A new report from the Center for Hospitality Research at Cornell University reveals restaurant customers’ preference for restaurant-related technology. It describes how restaurants really can hone in on customer satisfaction as well as develop a powerful competitive advantage.
The study, “Customer Preferences for Restaurant Technology Innovations,” details eleven technologies, including pagers for table management, handheld order taking while waiting in line, internet-based ordering, kiosk-based payment, kiosk-based food ordering, online reservations, payment via SMS or text message, payment via smart card, payment via cell phone using NFC technology, virtual menus available tableside with nutrition information, and virtual menus online with nutritional information.
The preferences were measured at different stages of the dining experience: Pre-arrival, Post-arrival, Pre-process, In-process, and Post-process.
Of course, for technology involving provision of Nutrition Information, the online menus are accessed pre-arrival, and the in-house (tableside) menus with nutrition information are important for In- and Post-process. Welltech Bistro provides this technology for both online and in-house electronic menus.
Virtual menus available tableside with nutrition information was the most valued technology of all choices given to the 1737 respondents.
This report makes a stong case for why restaurants should bother with technology; it describes several benefits. Potential benefits to the customer include improved convenience and increased control; potential benefits to the restaurants include increased speed of service, reduced processing costs, increased volume and revenue, and improved service and food quality. And of course, looking specifically at the provision of nutrition inforamtion, there are additional benefits, such as enhanced state of health / weight (from choosing within dietary preferences) as well as a trust and loyalty toward the restaurant for disclosing the information.

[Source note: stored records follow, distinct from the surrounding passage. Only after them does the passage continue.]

(** Every joined row pairs a left row and a right row that both have a
    geometry, the left one within the right one. *)
Lemma sjoin_within_only_matches (left_df right_df joined : DataFrame F G) j :
  sjoin_within L left_df right_df = Returns joined ->
  In j (rows joined) ->
  exists lg rg l r p q,
    geometry left_df = Some lg /\ geometry right_df = Some rg
    /\ In l (rows left_df) /\ In r (rows right_df)
    /\ get l lg = CGeom p /\ get r rg = CGeom q /\ within L p q = true
    /\ j = sjoin_row left_df right_df rg l r.
Proof.
  intros H Hj. apply sjoin_within_rows in H as (lg & rg & Hlg & Hrg & Hrows).
  rewrite Hrows in Hj. apply in_flat_map in Hj as (l & Hl & Hj).
  apply in_map_iff in Hj as (r & Hjr & Hr).
  apply filter_In in Hr as [Hr Hm]. unfold sjoin_match in Hm.
  destruct (get l lg) as [| | | |p] eqn:Hp; try discriminate.
  destruct (get r rg) as [| | | |q] eqn:Hq; try discriminate.
  exists lg, rg, l, r, p, q. auto 10.
Qed.


End JoinProperties.


(** ** main *)

Lemma keep_notna_rows {F G : Type} (df out : DataFrame F G) c :
  keep_notna df c = Returns out ->
  rows out = filter (fun r => notna (get r c)) (rows df)
  /\ columns out = columns df /\ crs_tag out = crs_tag df.
Proof.
  unfold keep_notna. destruct (has_col df c); [|discriminate].
  intros H. inversion H; subst. auto.
Qed.

Section MainProperties.

Context {F G : Type}.
Variable L : Library F G.
Variable E : Env F G.

(** The stages a run of [main] that returns has gone through. *)
Lemma main_returns_inv log locals :
  main L E = (log, Returns locals) ->
  exists combined stops stops1 cleaned buffered dropped active joined
         l_crime l_stops l_buffer l_check1 l_check2,
    read_and_create_geo_data L E CRIME_DATA_PATH "Longitude" "Latitude" "EPSG:4326" false
      = (l_crime, Returns (crime_data locals, combined))
    /\ read_naptan_data L E NAPTAN_DIR "Longitude" "Latitude" "EPSG:4326" false
      = (l_stops, Returns (Some stops))
    /\ keep_notna stops GEOMETRY_COL = Returns stops1
    /\ keep_notna combined GEOMETRY_COL = Returns cleaned
    /\ apply_point_buffer L stops1 NAPTAN_BUFFER_M GEOMETRY_COL
      = (l_buffer, Returns buffered)
    /\ drop_column buffered GEOMETRY_COL = Returns dropped
    /\ set_active_geometry dropped ("buffered_" ++ GEOMETRY_COL) = Returns active
    /\ check_crs L active "EPSG:27700" = (l_check1, Returns (naptan_data locals))
    /\ check_crs L cleaned "EPSG:27700" = (l_check2, Returns (combined_crime_data locals))
    /\ sjoin_within L (combined_crime_data locals) (naptan_data locals) = Returns joined
    /\ crime_near_naptan_stops locals = with_unit_count joined
    /\ sum_per_group L (with_unit_count joined) = Returns (crimes_per_stop locals)
    /\ select (crimes_per_stop locals) RETAINED_COLS
       = Returns (crimes_per_stop_filtered locals)
    /\ log =
       (l_crime
        ++ [EvPrint [PStr "Crime data created for "; PCount (len combined);
                     PStr " offences."]]
        ++ l_stops
        ++ [EvPrint [PStr "NaPTAN data loaded for "; PCount (len stops);
                     PStr " PT stops."]])
       ++ EvPrint [PStr "Removing combined crime data for crimes > 12 months ago."]
       :: (l_buffer ++ l_check1 ++ l_check2
           ++ [EvPrint [PStr "Commening sjoin: "; PClock];
               EvPrint [PStr "sjoin complete: "; PClock];
               EvPrint [PStr newline;
                        PCount (length (groups (crimes_per_stop_filtered locals)));
                        PStr " stops have crime within "; PInt NAPTAN_BUFFER_M;
                        PStr " metres of NaPTAN stops "; PClock]]).
Proof.
  intros H. unfold main in H.
  bind_inv H as [all_data combined] Hload. cbn [fst snd] in H.
  bind_inv H as [] Hp1.
  bind_inv H as stops0 Hstops.
  bind_inv H as [stops n] Hlen. cbn [fst snd] in H.
  bind_inv H as [] Hp2.
  bind_inv H as stops1 Hk1. lift_inv Hk1.
  bind_inv H as cleaned Hk2. lift_inv Hk2.
  bind_inv H as [] Hp3.
  bind_inv H as buffered Hbuf.
  bind_inv H as dropped Hdrop. lift_inv Hdrop.
  bind_inv H as active Hact. lift_inv Hact.
  bind_inv H as stops2 Hc1.
  bind_inv H as crimes2 Hc2.
  bind_inv H as [] Hp4.
  bind_inv H as joined Hj. lift_inv Hj.
  bind_inv H as [] Hp5.
  bind_inv H as summed Hsum. lift_inv Hsum.
  bind_inv H as filtered Hsel. lift_inv Hsel.
  bind_inv H as [] Hp6.
  inversion H; subst locals; clear H. subst. cbn [crime_data naptan_data
    combined_crime_data crime_near_naptan_stops crimes_per_stop
    crimes_per_stop_filtered].
  destruct stops0 as [stops0|]; [|discriminate].
  inversion Hlen; subst; clear Hlen.
  inversion Hp1; inversion Hp2; inversion Hp3; inversion Hp4; inversion Hp5;
    inversion Hp6; subst.
  exists combined, stops, stops1, cleaned, buffered, dropped, active, joined.
  do 5 eexists.
  repeat (split; [eassumption || reflexivity|]).
  repeat rewrite <- app_assoc. cbn [app]. repeat rewrite app_nil_r.
  repeat rewrite <- app_assoc. reflexivity.
Qed.

(** The order of the steps in [main]: the count printed as "Crime data
    created for ... offences" is the length of the combined table as
    loaded, rows without geometry included; the table that goes on to the
    CRS check and the join is the loaded one without those rows; and every
    joined row pairs an incident that has a geometry with a stop polygon
    containing it. *)
Theorem null_geometry_rows_leave_before_the_join log locals :
  main L E = (log, Returns locals) ->
  exists combined cleaned joined l_crime l_check,
    read_and_create_geo_data L E CRIME_DATA_PATH "Longitude" "Latitude" "EPSG:4326" false
      = (l_crime, Returns (crime_data locals, combined))
    /\ In (EvPrint [PStr "Crime data created for "; PCount (length (rows combined));
                    PStr " offences."]) log
    /\ keep_notna combined GEOMETRY_COL = Returns cleaned
    /\ rows cleaned = filter (fun r => notna (get r GEOMETRY_COL)) (rows combined)
    /\ check_crs L cleaned "EPSG:27700" = (l_check, Returns (combined_crime_data locals))
    /\ sjoin_within L (combined_crime_data locals) (naptan_data locals) = Returns joined
    /\ crime_near_naptan_stops locals = with_unit_count joined
    /\ forall j, In j (rows joined) ->
         exists lg rg l r p q,
           geometry (combined_crime_data locals) = Some lg
           /\ geometry (naptan_data locals) = Some rg
           /\ In l (rows (combined_crime_data locals))
           /\ In r (rows (naptan_data locals))
           /\ get l lg = CGeom p /\ get r rg = CGeom q /\ within L p q = true
           /\ j = sjoin_row (combined_crime_data locals) (naptan_data locals) rg l r.
Proof.
  intros H.
  apply main_returns_inv in H
    as (combined & stops & stops1 & cleaned & buffered & dropped & active & joined
        & l_crime & l_stops & l_buffer & l_check1 & l_check2
        & Hload & _ & _ & Hclean & _ & _ & _ & _ & Hcheck & Hjoin & Hnear & _ & _ & Hlog).
  exists combined, cleaned, joined, l_crime, l_check2.
  repeat (split; [eassumption|]).
  split.
  { rewrite Hlog. apply in_or_app. left. apply in_or_app. right. now left. }
  split; [assumption|].
  split; [apply (keep_notna_rows _ _ _ Hclean)|].
  repeat (split; [assumption|]).
  intros j Hj. eapply sjoin_within_only_matches; eassumption.
Qed.

(** C10: between the print of "Removing combined crime data for crimes >
    12 months ago." and the stages after it nothing happens to the crime
    table: the table that is checked for its CRS and joined is the loaded
    table filtered on its geometry alone, so every loaded incident with a
    geometry is in it, whatever its month. *)
Theorem no_age_filter_after_the_print log locals :
  main L E = (log, Returns locals) ->
  exists combined cleaned joined l_crime l_check before after,
    read_and_create_geo_data L E CRIME_DATA_PATH "Longitude" "Latitude" "EPSG:4326" false
      = (l_crime, Returns (crime_data locals, combined))
    /\ log = before
             ++ EvPrint [PStr "Removing combined crime data for crimes > 12 months ago."]
             :: after
    /\ keep_notna combined GEOMETRY_COL = Returns cleaned
    /\ (forall r, In r (rows combined) -> notna (get r GEOMETRY_COL) = true ->
          In r (rows cleaned))
    /\ check_crs L cleaned "EPSG:27700" = (l_check, Returns (combined_crime_data locals))
    /\ sjoin_within L (combined_crime_data locals) (naptan_data locals) = Returns joined
    /\ crime_near_naptan_stops locals = with_unit_count joined.
Proof.
  intros H.
  apply main_returns_inv in H
    as (combined & stops & stops1 & cleaned & buffered & dropped & active & joined
        & l_crime & l_stops & l_buffer & l_check1 & l_check2
        & Hload & _ & _ & Hclean & _ & _ & _ & _ & Hcheck & Hjoin & Hnear & _ & _ & Hlog).
  exists combined, cleaned, joined, l_crime, l_check2. do 2 eexists.
  split; [eassumption|]. split; [exact Hlog|]. split; [assumption|].
  split.
  { intros r Hr Hg. destruct (keep_notna_rows _ _ _ Hclean) as [Hrows _].
    rewrite Hrows. apply filter_In. auto. }
  auto.
Qed.

End MainProperties.

(** ** Grouping and sums *)





Section KeyProperties.

Context {F G : Type}.
Variable L : Library F G.

Lemma insert_key_perm (k : list (Key F)) l : Permutation (insert_key L k l) (k :: l).
Proof.
  induction l as [|k' l IH]; simpl; auto.
  destruct (keys_leb L k k'); auto.
  transitivity (k' :: k :: l); [now constructor|constructor].
Qed.

Lemma sort_keys_perm (l : list (list (Key F))) : Permutation (sort_keys L l) l.
Proof.
  induction l as [|k l IH]; simpl; auto.
  transitivity (k :: sort_keys L l); [apply insert_key_perm|now constructor].
Qed.

Lemma distinct_keys_incl (l : list (list (Key F))) x :
  In x (distinct_keys L l) -> In x l.
Proof.
  revert x. induction l as [|k l IH]; simpl; auto.
  intros x [H|H]; auto. apply filter_In in H as [H _]. auto.
Qed.

(** Keys made of text only compare equal to themselves and to nothing
    else, whatever the library's float comparison does. *)
Lemma keys_eqb_text_r (ss : list string) (k : list (Key F)) :
  keys_eqb L k (map KStr ss) = true -> k = map KStr ss.
Proof.
  unfold keys_eqb. revert k. induction ss as [|s ss IH]; intros [|a k]; simpl;
    try discriminate; auto.
  destruct a as [z|x|s']; simpl; try discriminate.
  destruct (String.compare s' s) eqn:Hc; try discriminate.
  apply String.compare_eq_iff in Hc. subst. intros H. f_equal. auto.
Qed.


Lemma distinct_keys_keeps_text (l : list (list (Key F))) (ss : list string) :
  In (map KStr ss) l -> In (map KStr ss) (distinct_keys L l).
Proof.
  induction l as [|k l IH]; simpl; auto.
  intros [H|H]; auto.
  destruct (keys_eqb L k (map KStr ss)) eqn:He.
  - left. now apply keys_eqb_text_r in He.
  - right. apply filter_In. split; auto. now rewrite He.
Qed.


End KeyProperties.

Lemma omap_keyed {A K V} (h : A -> Outcome V) (tag : A -> V -> K) (l : list A) (out : list K) :
  omap (fun a => obind (h a) (fun v => Returns (tag a v))) l = Returns out ->
  Forall2 (fun a k => exists v, h a = Returns v /\ k = tag a v) l out.
Proof.
  intros H. apply omap_returns in H.
  induction H as [|a k l out Ha _ IH]; constructor; auto.
  destruct (h a) as [v|e]; simpl in Ha; [|discriminate].
  inversion Ha. eauto.
Qed.


Section AggregationProperties.

Context {F G : Type}.
Variable L : Library F G.

(** *** The sum of one column over one group *)

Lemma object_sum_from_text (a : string) (ss : list string) :
  object_sum_from L (@CStr F G a) (map CStr ss)
  = Returns (CStr (fold_left String.append ss a)).
Proof.
  revert a. induction ss as [|s ss IH]; intros a; simpl; auto.
Qed.

(** Text is summed by concatenation, in row order, missing values left
    out. *)
Lemma object_sum_text (vs : list (Cell F G)) (s : string) (ss : list string) :
  filter (@notna F G) vs = map CStr (s :: ss) ->
  object_sum L vs = Returns (CStr (fold_left String.append ss s)).
Proof.
  intros H. unfold object_sum. rewrite H. apply object_sum_from_text.
Qed.



(** *** groupby(keys).sum() *)

Lemma keyed_rows (keys : list string) (rs : list (Row F G)) keyed :
  omap (fun r => obind (row_key keys r) (fun k => Returns (k, r))) rs = Returns keyed ->
  flat_map (fun kr : option (list (Key F)) * Row F G =>
              match fst kr with
              | Some k => [k]
              | None => []
              end) keyed
  = flat_map (fun r => match row_key keys r with
                       | Returns (Some k) => [k]
                       | _ => []
                       end) rs
  /\ forall k, map snd (filter (in_group L k) keyed) = filter (row_in_group L keys k) rs.
Proof.
  intros H. apply omap_keyed in H.
  induction H as [|r kr rs keyed (ko & Hr & ->) _ [IH1 IH2]]; [split; auto|].
  split.
  - cbn [flat_map fst]. rewrite Hr, IH1. reflexivity.
  - intros k. cbn [filter]. unfold in_group at 1, row_in_group at 1.
    cbn [fst]. rewrite Hr. destruct ko as [k'|].
    + destruct (keys_eqb L k k'); cbn [map snd]; now rewrite IH2.
    + apply IH2.
Qed.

The concluding paragraph of the report sums it up well:
“We will most certainly see more restaurants relying on
technology to create a competitive advantage. While these
technological approaches might find success in certain segments,
they must still be grounded in some sort of service
concept and not just a technological concept. To be economically
sustainable, technology must do something that adds
value in the eye of the customer. So, while technology might
take away some aspects of personal service, it may improve
service quality. If customers believe that an innovation adds
sufficient value, it is probably here to stay.”